Blame it on discomfort, convenience, or wanting a birth on a special date - more and more babies are being delivered before the ideal 39-40 weeks.  Now, some doctors are saying "no" and supporting the "39 Weeks Initiative" to eliminate elective inductions before that milestone is reached.

Cassandra Duhon is 36 weeks into her pregnancy with a baby girl, the second child for her and husband, Matt.

This mom says she has felt pretty good, but the last month marks entry into a torturous time!  "You are completely miserable," said Cassandra, "you can't touch your's an experience.!"

Dr. Brad Forsyth is an OB/GYN at Lake Charles Memorial Hospital for Women, one of more than 50 hospitals partnering with the state in the 39 Weeks Initiative.  "Hospitals, providers, insurance providers agree to do everything they can to limit non-medically necessary elective inductions of labor or cesarean deliveries before 39 weeks," said Dr.
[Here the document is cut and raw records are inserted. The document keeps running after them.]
Lemma insert_last {A} (l : list A) (x y : A) :
  <[length l := y]> (l ++ [x]) = l ++ [y].
Proof. rewrite insert_app_r_alt, Nat.sub_diag by lia. done. Qed.

Lemma lookup_last {A} (l : list A) (x : A) : (l ++ [x]) !! length l = Some x.
Proof. by apply list_lookup_middle. Qed.

Lemma new_FrameSync_fresh w vid v n d :
  videos w !! vid = Some v -> frameSyncObj v = None -> 2 <= n ->
  new_FrameSync vid n d w =
    (Normal (length (heap w)),
     mkWorld (<[vid := set_frameSyncObj (Some (length (heap w))) v]> (videos w))
       (heap w ++ [constructed vid v n d])
       (hidden w) (console w) (animationFrames w)
       (currentFrameDelay w) (isPaused w)).
Proof.
  intros Hv Hlink Hn. unfold new_FrameSync.
  erewrite bind_Normal by by apply readVideo_Some.
  rewrite Hlink. erewrite bind_Normal by reflexivity.
  erewrite bind_Normal; last first.
  { apply (SetMaxBuffer_accepts _ _
             (mkFrameSync vid [] 0 d false 0 (-1) None None) v); try done.
    simpl. apply lookup_last. }
  erewrite bind_Normal by apply updVideo_run.
  simpl. rewrite insert_last, (alter_Some _ _ _ _ Hv). done.
Qed.

Lemma constructed_session_at w this vid v v' n d :
  heap w !! this = Some (constructed vid v n d) ->
  videos w !! vid = Some v' -> 0 <= n ->
  session_at w this v' (constructed vid v n d).
Proof.
  intros Hs Hv Hn. constructor; simpl; try done.
  - rewrite length_replicate. lia.
  - apply Forall_replicate. done.
Qed.

End Fresh.

(** ** Deactivate followed by Activate *)

Section Reactivation.

(** C3, as the code has it.  [Deactivate()] followed by [Activate()] on the
    same session completes normally and leaves the session active with the
    ring as it was: [frameCount], [lastDrawnFrameIndex] and the timestamp of
    every slot are those from before [Deactivate()].  A ring that starts
    empty is what a newly constructed session has: after [Deactivate()] has
    deleted the link, the constructor (capacity at least 2) builds a new
    object for the video, with [frameCount] = 0,
    [lastDrawnFrameIndex] = -1 and every [captureTs] = 0, and the old
    object stays as [Deactivate()] left it. *)
Theorem Deactivate_then_Activate_keeps_the_ring
    (w : World) (this : ref) (v : Video) (s : FrameSync) (n d : Z) :
  session_at w this v s ->
  2 <= n ->
  (completion (Deactivate this ;; Activate this) w = Normal tt /\
   exists s',
     heap (exec (Deactivate this ;; Activate this) w) !! this = Some s' /\
     active s' = true /\
     frameCount s' = frameCount s /\
     lastDrawnFrameIndex s' = lastDrawnFrameIndex s /\
     map captureTs (buffer s') = map captureTs (buffer s)) /\
  (completion (Deactivate this ;; new_FrameSync (video s) n d) w
     = Normal (length (heap w)) /\
   heap (exec (Deactivate this ;; new_FrameSync (video s) n d) w) !! this
     = Some (deactivated s) /\
   exists s',
     heap (exec (Deactivate this ;; new_FrameSync (video s) n d) w) !! length (heap w)
       = Some s' /\
     frameCount s' = 0 /\
     lastDrawnFrameIndex s' = -1 /\
     Forall (fun f => captureTs f = 0) (buffer s')).
Proof.
  intros [Hs Hv Hlen Hall] Hn.
  assert (this < length (heap w))%nat as Hlt by by eapply lookup_lt_Some.
  assert (video s < length (videos w))%nat as Hvlt by by eapply lookup_lt_Some.
  unfold completion, exec.
  rewrite !(bind_Normal _ _ _ _ _ (Deactivate_run w this s Hs)).
  split.
  - erewrite (Activate_run this _ (set_frameSyncObj None v) (deactivated s));
      try done.
    + simpl. split; [done|]. exists (activated (set_frameSyncObj None v) (deactivated s)).
      split; [apply list_lookup_insert_eq; by rewrite length_insert|].
      destruct (activated_fields (set_frameSyncObj None v) (deactivated s))
        as (? & ? & ? & _ & _ & _ & ? & _).
      done.
    + constructor; simpl; try done.
      * by apply list_lookup_insert_eq.
      * by rewrite list_lookup_alter_eq, Hv.
  - erewrite (new_FrameSync_fresh _ (video s) (set_frameSyncObj None v)); try done.
    + simpl. rewrite length_insert. split; [done|]. split.
      * rewrite lookup_app_l by by rewrite length_insert.
        by apply list_lookup_insert_eq.
      * eexists. split.
        { rewrite <- (length_insert (heap w) this (deactivated s)).
          apply lookup_last. }
        simpl. repeat split. by apply Forall_replicate.
    + simpl. by rewrite list_lookup_alter_eq, Hv.
Qed.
Forsyth.

The 39 weeks mark gives a baby the time to grow and develop the brain and lungs.  "Babies born before 39 weeks statistically have more issues with apnea or breathing episodes where they have intermittent breathing or stop breathing temporarily," said Dr. Forsyth.
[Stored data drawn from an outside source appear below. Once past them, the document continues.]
(** A string that [int] reads is made of digits, blanks, signs and
    underscores only. *)
Lemma int_literal_chars c s n :
  Py.int_literal s = Some n -> Py.contains c s = true -> int_char c = true.
Proof.
  assert (forall digits v rest,
            Py.parse_nat digits = Some (v, rest) -> Py.only_space rest = true ->
            Py.contains c digits = true -> int_char c = true) as Hd.
  { intros digits v rest Hp Ho Hc. unfold int_char.
    destruct (parse_nat_chars c digits v rest Hp Hc) as [H|[H|H]].
    - now rewrite H.
    - rewrite H. now rewrite !orb_true_r.
    - rewrite (only_space_chars c rest Ho H). now rewrite orb_true_r. }
  intros Hi Hc. unfold Py.int_literal in Hi.
  destruct (skip_space_split c s Hc) as [H|H].
  { unfold int_char. rewrite H. now rewrite orb_true_r. }
  destruct (Py.skip_space s) as [|a r]; [discriminate H|].
  unfold Py.parse_sign in Hi. cbn [Py.contains] in H.
  destruct (Ascii.eqb_spec a "+") as [->|Hplus].
  - destruct (Py.parse_nat r) as [[v rest]|] eqn:P; [|discriminate].
    destruct (Py.only_space rest) eqn:O; [|discriminate].
    destruct (Ascii.eqb_spec "+"%char c) as [<-|_]; [reflexivity|].
    eapply Hd; eassumption.
  - destruct (Ascii.eqb_spec a "-") as [->|Hminus].
    + destruct (Py.parse_nat r) as [[v rest]|] eqn:P; [|discriminate].
      destruct (Py.only_space rest) eqn:O; [|discriminate].
      destruct (Ascii.eqb_spec "-"%char c) as [<-|_]; [reflexivity|].
      eapply Hd; eassumption.
    + destruct (Py.parse_nat (String a r)) as [[v rest]|] eqn:P; [|discriminate].
      destruct (Py.only_space rest) eqn:O; [|discriminate].
      eapply Hd; try eassumption.
Qed.

Lemma decimal_no_dash fuel : forall n tail,
  Py.contains "-" tail = false ->
  Py.contains "-" (Py.decimal fuel n tail) = false.
Proof.
  induction fuel as [|fuel IH]; intros n tail Ht; cbn [Py.decimal]; [assumption|].
  cbv zeta.
  assert (Py.contains "-" (String (Py.digit_char (n mod 10)) tail) = false) as H.
  { cbn [Py.contains]. rewrite Ht.
    assert (0 <= n mod 10 <= 9) as Hd by (pose proof (Z.mod_pos_bound n 10); lia).
    destruct (digit_char_spec _ Hd) as [Dd _].
    destruct (digit_not_sign _ Dd) as [_ ->]. reflexivity. }
  destruct (n <? 10); [assumption | now apply IH].
Qed.

Lemma str_no_dash n : 0 <= n -> Py.contains "-" (Py.str n) = false.
Proof.
  intros Hn. unfold Py.str. replace (n <? 0) with false by (symmetry; lia).
  now apply decimal_no_dash.
Qed.

Lemma truthy_str n : 0 <= n -> Py.truthy (Py.str n) = true.
Proof.
  intros Hn. unfold Py.str. replace (n <? 0) with false by (symmetry; lia).
  destruct (parse_str_nat n Hn) as (c & r & -> & _). reflexivity.
Qed.

(** The two bounds written by [str] and joined by a dash are read back. *)
Lemma range_bounds_canonical start end_ file_size :
  0 <= start -> 0 <= end_ ->
  range_bounds (Py.str start ++ "-" ++ Py.str end_) file_size = Ok (start, end_).
Proof.
  intros Hs He. unfold range_bounds, Py.split1.
  change ("-" ++ Py.str end_) with (String "-" (Py.str end_)).
  rewrite cut_app by now apply str_no_dash.
  rewrite !truthy_str by assumption.
  unfold int. now rewrite !int_literal_str.
Qed.

Lemma firstn_chunks (l : list byte) : forall n m,
  (firstn n l ++ firstn m (skipn n l) = firstn (n + m) l)%list.
Proof.
  induction l as [|x l IH]; intros n m.
  - now rewrite !firstn_nil, skipn_nil, firstn_nil.
  - destruct n as [|n]; [reflexivity|].
    cbn [firstn skipn Nat.add app]. now rewrite IH.
Qed.

(** X8.  On an existing regular file, a [bytes=] header is answered 206
    exactly when both bounds can be read and [start <= end < file_size]. *)
Theorem partial_content_iff_satisfiable self range_spec content :
  Message_get "Range" (headers self) = Some ("bytes=" ++ range_spec) ->
  fs (translate_path (path self)) = Some (RegularFile content) ->
  status_of (serve (handle_range_request self)) = Some 206 <->
  exists start end_,
    range_bounds range_spec (Z.of_nat (List.length content)) = Ok (start, end_) /\
    start <= end_ /\ end_ < Z.of_nat (List.length content).
Proof.
  intros Hh Hfs. split.
  - intros H. destruct (status_206_inv self H)
      as (spec' & content' & start & end_ & Hh' & Hfs' & Hb & Hr & Hu).
    rewrite Hh in Hh'. injection Hh' as Hs.
    rewrite Hfs in Hfs'. injection Hfs' as <-. subst spec'.
    exists start, end_. repeat split; [assumption | lia | lia].
  - intros (start & end_ & Hb & H1 & H2).
    pose proof (range_bounds_start_nonneg _ _ _ _ Hb) as H0.
    rewrite (partial_content_run self range_spec content start end_ Hh Hfs Hb)
      by lia.
    reflexivity.
Qed.

(** X9.  A character that no integer literal contains, such as the comma
    of a list of ranges, makes the request a 500: the bound it stands in
    is not empty and [int] raises on it. *)
Theorem foreign_character_is_500 self range_spec content c :
  Message_get "Range" (headers self) = Some ("bytes=" ++ range_spec) ->
  fs (translate_path (path self)) = Some (RegularFile content) ->
  Py.contains "-" range_spec = true ->
  Py.contains c range_spec = true ->
  int_char c = false ->
  status_of (serve (handle_range_request self)) = Some 500.
Proof.
  intros Hh Hfs Hd Hc Hi.
  assert (forall s, Py.contains c s = true ->
                    Py.truthy s = true /\ exists e, int s = Raise e) as Hbad.
  { intros s Hs. split; [destruct s; [discriminate Hs | reflexivity]|].
    unfold int. destruct (Py.int_literal s) as [n|] eqn:E; [|eauto].
    rewrite (int_literal_chars c s n E Hs) in Hi. discriminate. }
  assert (exists e, range_bounds range_spec (Z.of_nat (List.length content))
                    = Raise e) as [e He].
  { unfold range_bounds.
    destruct (split1_cases "-" range_spec) as [(a & b & Hs) | Hs].
    2:{ unfold Py.split1 in Hs. destruct (contains_cut _ _ Hd) as (h & t & Hcut).
        rewrite Hcut in Hs. discriminate. }
    rewrite Hs. apply split1_two in Hs. destruct Hs as (_ & _ & ->).
    rewrite contains_app in Hc. cbn [Py.contains] in Hc.
    assert (Ascii.eqb "-" c = false) as Hm.
    { destruct (Ascii.eqb_spec "-"%char c) as [<-|]; [discriminate Hi | reflexivity]. }
    rewrite Hm in Hc. cbn [orb] in Hc.
    destruct (Py.contains c a) eqn:Ha.
    - destruct (Hbad a Ha) as [-> [e ->]]. cbn [obind]. eexists. reflexivity.
    - cbn [orb] in Hc. destruct (Hbad b Hc) as [-> [e ->]].
      destruct (if Py.truthy a then int a else Ok 0); cbn [obind];
        eexists; reflexivity. }
  eapply bad_bound_run; eassumption.
Qed.

(** X10.  No range of an empty file is satisfiable: the answer is never
    206, and it is 416 whenever the bounds can be read. *)
Theorem empty_file_has_no_satisfiable_range self :
  fs (translate_path (path self)) = Some (RegularFile []) ->
  status_of (serve (handle_range_request self)) <> Some 206 /\
  forall range_spec start end_,
    Message_get "Range" (headers self) = Some ("bytes=" ++ range_spec) ->
    range_bounds range_spec 0 = Ok (start, end_) ->
    status_of (serve (handle_range_request self)) = Some 416.
Proof.
  intros Hfs. split.
  - intros H. destruct (status_206_inv self H)
      as (spec' & content' & start & end_ & _ & Hfs' & _ & Hr & Hu).
    rewrite Hfs in Hfs'. injection Hfs' as <-. simpl in Hu. lia.
  - intros range_spec start end_ Hh Hb.
    pose proof (range_bounds_start_nonneg _ _ _ _ Hb) as H0.
    apply (unsatisfiable_run self range_spec [] start end_ Hh Hfs Hb).
    cbn [List.length Z.of_nat]. repeat rewrite orb_true_iff. lia.
Qed.

(** X11.  Asking again for the range that [Content-Range] reports gives
    the same answer, byte for byte: the bounds written by [str] are read
    back by [int] as they were. *)
Theorem canonical_range_gives_same_response
    self other range_spec content start end_ :
  Message_get "Range" (headers self) = Some ("bytes=" ++ range_spec) ->
  fs (translate_path (path self)) = Some (RegularFile content) ->
  range_bounds range_spec (Z.of_nat (List.length content)) = Ok (start, end_) ->
  start <= end_ -> end_ <= Z.of_nat (List.length content) - 1 ->
  path other = path self ->
  Message_get "Range" (headers other)
    = Some ("bytes=" ++ Py.str start ++ "-" ++ Py.str end_) ->
  serve (handle_range_request other) = serve (handle_range_request self).
Proof.
  intros Hh Hfs Hb H1 H2 Hp Ho.
  pose proof (range_bounds_start_nonneg _ _ _ _ Hb) as H0.
  rewrite (partial_content_run self range_spec content start end_ Hh Hfs Hb)
    by assumption.
  rewrite <- Hp in Hfs.
  rewrite (partial_content_run other _ content start end_ Ho Hfs) by
    (assumption || apply range_bounds_canonical; lia).
  now rewrite Hp.
Qed.

(** X12.  Two ranges that follow one another give, one body after the
    other, the body of the range that spans both. *)
Theorem adjacent_ranges_concatenate
    first second whole spec1 spec2 spec3 content a b c :
  Message_get "Range" (headers first) = Some ("bytes=" ++ spec1) ->
  Message_get "Range" (headers second) = Some ("bytes=" ++ spec2) ->
  Message_get "Range" (headers whole) = Some ("bytes=" ++ spec3) ->
  fs (translate_path (path first)) = Some (RegularFile content) ->
  fs (translate_path (path second)) = Some (RegularFile content) ->
  fs (translate_path (path whole)) = Some (RegularFile content) ->
  range_bounds spec1 (Z.of_nat (List.length content)) = Ok (a, b) ->
  range_bounds spec2 (Z.of_nat (List.length content)) = Ok (b + 1, c) ->
  range_bounds spec3 (Z.of_nat (List.length content)) = Ok (a, c) ->
  a <= b -> b < c -> c <= Z.of_nat (List.length content) - 1 ->
  (body_of (serve (handle_range_request first))
   ++ body_of (serve (handle_range_request second))
   = body_of (serve (handle_range_request whole)))%list.
Proof.
  intros Hh1 Hh2 Hh3 Hf1 Hf2 Hf3 Hb1 Hb2 Hb3 Hab Hbc Hc.
  pose proof (range_bounds_start_nonneg _ _ _ _ Hb1) as H0.
  rewrite (partial_content_run first spec1 content a b Hh1 Hf1 Hb1) by lia.
  rewrite (partial_content_run second spec2 content (b + 1) c Hh2 Hf2 Hb2) by lia.
  rewrite (partial_content_run whole spec3 content a c Hh3 Hf3 Hb3) by lia.
  unfold body_of. cbn [wfile body_block all_payload]. rewrite !app_nil_r.
  replace (Z.to_nat (b + 1)) with (Z.to_nat (b - a + 1) + Z.to_nat a)%nat by lia.
  rewrite <- skipn_skipn.
  replace (Z.to_nat (c - a + 1))
    with (Z.to_nat (b - a + 1) + Z.to_nat (c - (b + 1) + 1))%nat by lia.
  apply firstn_chunks.
Qed.

(** X13.  With both bounds left out, [Range: bytes=-], the whole of a
    file that is not empty is served as a 206. *)
Theorem bare_dash_serves_whole_file self content :
  Message_get "Range" (headers self) = Some "bytes=-" ->
  fs (translate_path (path self)) = Some (RegularFile content) ->
  content <> [] ->
  let response := serve (handle_range_request self) in
  status_of response = Some 206 /\
  body_of response = content /\
  header_values "Content-Range" response =
    ["bytes 0-" ++ Py.str (Z.of_nat (List.length content) - 1) ++ "/"
                ++ Py.str (Z.of_nat (List.length content))].
Proof.
  intros Hh Hfs Hne response. subst response.
  assert (1 <= Z.of_nat (List.length content)) as HN
    by (destruct content; [contradiction | simpl; lia]).
  rewrite (partial_content_run self "-" content 0
             (Z.of_nat (List.length content) - 1) Hh Hfs)
    by (reflexivity || lia).
  split; [reflexivity|]. split; [|reflexivity].
  unfold body_of. cbn [wfile body_block all_payload]. rewrite app_nil_r.
  cbn [Z.to_nat skipn].
  replace (Z.to_nat (Z.of_nat (List.length content) - 1 - 0 + 1))
    with (List.length content) by lia.
  apply firstn_all.
Qed.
Louisiana ranks 49th out of 50 states when it comes to infant mortality, low infant birth weight and pre-term deliveries. That is why state health officials were the first to launch an endeavor to reduce elective pre-term deliveries.

While Cassandra hopes to make it to 39 weeks, there is a chance that she could be induced a few days early to allow Matt, who works off-shore, to be there for the delivery.  "It would just mean a lot for him to be there. He was there for the first one and it would just be even better for him to be there with our son and the new baby," she said.

While aiming to deliver on a family member's birthday or because a mom is uncomfortable are not justifiable reasons to induce early, Dr. Forsyth says having a father attend the delivery by acting a couple of days early is something that he, as a father of three, understands.  "If you haven't experienced it yet, it's something you want to," said Matt, "you'll never forget it."

The latest Dr. Forsyth says he will wait to deliver a baby if he or she is past the due date is 41 weeks, because infant mortality rates rise again at that point.

Early inductions could result in c-sections, which carry a longer recovery period and more complications.